Em sua fala, o parlamentar destacou que o serviço público é uma das maiores conquistas garantidas pela Constituição Federal, especialmente pelo artigo 37, que estabelece o concurso público como regra para ingresso na administração pública. Segundo ele, esse mecanismo assegura independência e estabilidade aos servidores, evitando interferências políticas.

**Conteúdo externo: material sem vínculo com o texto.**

(* ===== verification/UserRun.v ===== *)
(** The init programs run on a small machine, whose disk mkfs has built: from the
    files of the host to the text on the console. *)
From Stdlib Require Import ZArith Lia.
From stdpp Require Import base gmap list strings.
From S2P Require Import Prelude CString Pages Heap Pte Memory MemFacts PageTables Mapping Spaces Vmem Thread Lock Io Disk Timer Device Kfs KfsSpec Mkfs MkfsSpec Elf ElfSpec Uart Console ConsoleSpec Objects Process Syscall User UserExamples.

Open Scope Z_scope.

(** ** The machine *)

(** The literals of a program from [v] on, each with its NUL, and where each one is. *)
Definition rodata (lits : list string) : list Z := lits ≫= (λ s, cstr (string_bytes s) []).
Fixpoint address_in (lits : list string) (v : Z) (s : string) : Z :=
  match lits with
  | [] => 0
  | x :: lits => if String.eqb x s then v else address_in lits (v + Z.of_nat (String.length x) + 1) s
  end.

(** One page, below the top of the user's stack, that holds the literals. *)
Definition stack_page : Z := 0xCFFFF000.
Definition program_mem (lits : list string) : mem :=
  match memory_alloc_and_map_page stack_page 22 mem_example with
  | Done (_, m) => match vstore_bytes stack_page (rodata lits) m with Done m => m | _ => m end
  | _ => mem_example
  end.

(** A disk with the image that mkfs makes of [files], mounted. *)
Definition disk_of (files : list (list Z * list Z)) : kfs io_lit :=
  match Mkfs.main (host_of files) (λ _ _, 0) ([] :: files.*1) with
  | Done img => Kfs (take 4096 img) (replicate 32 zero_desc) 0 (iolit_init img (Z.of_nat (length img))) (Lock (CondObj 5) (-1))
  | _ => kfs_mounted
  end.

Definition machine_with (files : list (list Z * list Z)) (lits : list string) : kernel bare_device io_lit uart_slow :=
  user_kernel (disk_of files) (program_mem lits).

(** What a program that ran to the halt of the machine has printed. *)
Definition printed (r : outcome (ends bare_device io_lit uart_slow)) : option (list Z) :=
  match r with Done (Halts k) => Some (sent (com0 (kcon k))) | _ => None end.

(** The text of messages of the main thread. *)
Definition messages (l : list string) : list Z :=
  expand_nl (l ≫= (λ s, string_bytes ("Thread <main:0> says: " +:+ s) ++ [NL])).

(** ** init_test.c *)

Definition test_literals : list string :=
  ["Testing system calls: 
"; "hello"; "_fsopen failed"; "_fsopen works"; "_write not working"; "_write worked";
   "get position IOCTL works"; "ioctl does not work"; "set/get position IOCTL works"; "_read not working"; "_read worked";
   "_close failed"; "_close works"; "_close properly closed file"; "_close did not properly close file"; "WORK!"]%string.
Definition test_lit : string → Z := address_in test_literals stack_page.
Definition test_machine : kernel bare_device io_lit uart_slow :=
  machine_with [(string_bytes "hello", string_bytes "a file for the test")] test_literals.

(** The system-call test of the repository, init_test.c, on a machine with a file
    "hello" that mkfs has put on the disk: it opens the file, writes five bytes, reads
    the position, reads and closes it, and the descriptor is free afterwards; but
    setting the position fails, so that the read does not find the bytes that were
    written, but those after them. *)
Example init_test_output :
  printed (init_test_main 0 80 3 test_lit (test_lit "WORK!") (stack_page + 0x800) (stack_page + 0x810) (stack_page + 0x820) test_machine) =
  Some (messages ["Testing system calls: 
"; "_fsopen works"; "_write worked"; "get position IOCTL works"; "ioctl does not work"; "_read worked"; "e for";
                  "_close works"; "_close properly closed file"]).
Proof. vm_compute. reflexivity. Qed.

(** ** The other init programs *)

Definition init_literals : list string := ["Hello, world!"; "fib"; "trek"; "ser"; "_fsopen failed"; "_devopen failed"]%string.
Definition init_lit : string → Z := address_in init_literals stack_page.
Definition bare_machine : kernel bare_device io_lit uart_slow := machine_with [(string_bytes "hello", [])] init_literals.
Definition exec_machine : kernel bare_device io_lit uart_slow := machine_with [(string_bytes "fib", exec_example)] init_literals.

Example init0_output : printed (init0_main 0 80 3 init_lit bare_machine) = Some (messages ["Hello, world!"]).
Proof. vm_compute. reflexivity. Qed.

(** Without the device the program says so and exits.  Without the file it is not
    told: fs_open looks at one directory entry too many, behind the boot block. *)
Example init2_no_device : printed (init2_main 0 80 3 init_lit bare_machine) = Some (messages ["_devopen failed"]).
Proof. vm_compute. reflexivity. Qed.
Example init_fib_fib_no_file : init_fib_fib_main 0 80 3 init_lit bare_machine = Undefined.
Proof. vm_compute. reflexivity. Qed.

(** With the file, the new program is entered; the top of its stack and its text are
    one page. *)
Definition entered (r : outcome (ends bare_device io_lit uart_slow)) (v : Z) : option (Z * Z * option Z) :=
  match r with Done (Enters pc sp k) => Some (pc, sp, entry_page <$> translate root_example v (pages (ksch k))) | _ => None end.
Example init_fib_fib_enters : let r := init_fib_fib_main 0 80 3 init_lit exec_machine in
  entered r stack_page = Some (0xC0000000, 0xD0000000, Some 0x80100000) ∧ entered r 0xC0000000 = entered r stack_page.
Proof. vm_compute. split; reflexivity. Qed.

“O serviço público é talvez a maior conquista que nós tivemos na Constituição Federal. Está lá consignado no artigo 37 que o ingresso no serviço público deve ser através de concurso público. Por quê? Porque a garantia é que nenhum servidor público concursado, estável, vai ser subjugado ou submetido ao político de plantão. Isso é muito nobre e nós temos que preservar isso”, afirmou.
Odarlone reforçou que, embora existam outras modalidades de contratação, o concurso público deve sempre ter primazia. Para ele, contratações emergenciais só podem ocorrer mediante justificativas claras, como quando um concurso já foi realizado e não houve candidatos suficientes ou em situações de emergência bem delimitadas.
“O concurso público deve ter a primazia para o ingresso no serviço público. Deve ser o servidor via concurso público e o servidor estável”, enfatizou.
Ao explicar o voto contrário ao projeto, o vereador relatou que o departamento jurídico avaliou que a proposta ampliava excessivamente as possibilidades de contratação temporária, sem delimitar de forma clara a emergência, o tempo de duração, as categorias envolvidas e a real necessidade.
“O PSS, da forma que o projeto foi apresentado, ampliava demais o escopo da possibilidade de contratação. Não delimitava qual é essa emergência, por quanto tempo, nem quais categorias seriam atingidas. Por isso, nós votamos contra”, explicou.
Odarlone também citou uma objeção de consciência, destacando sua trajetória pessoal e política.
“Sou presidente do Partido dos Trabalhadores, sou servidor público concursado, faço parte de direção sindical. Seria incoerente com a minha história de vida e política votar a favor de algo que pode precarizar o serviço público”, disse.
Ao concluir, o vereador alertou que projetos desse tipo podem abrir precedentes perigosos.
“Isso poderia abrir portas para que o serviço público fosse cada vez mais sucateado”, concluiu.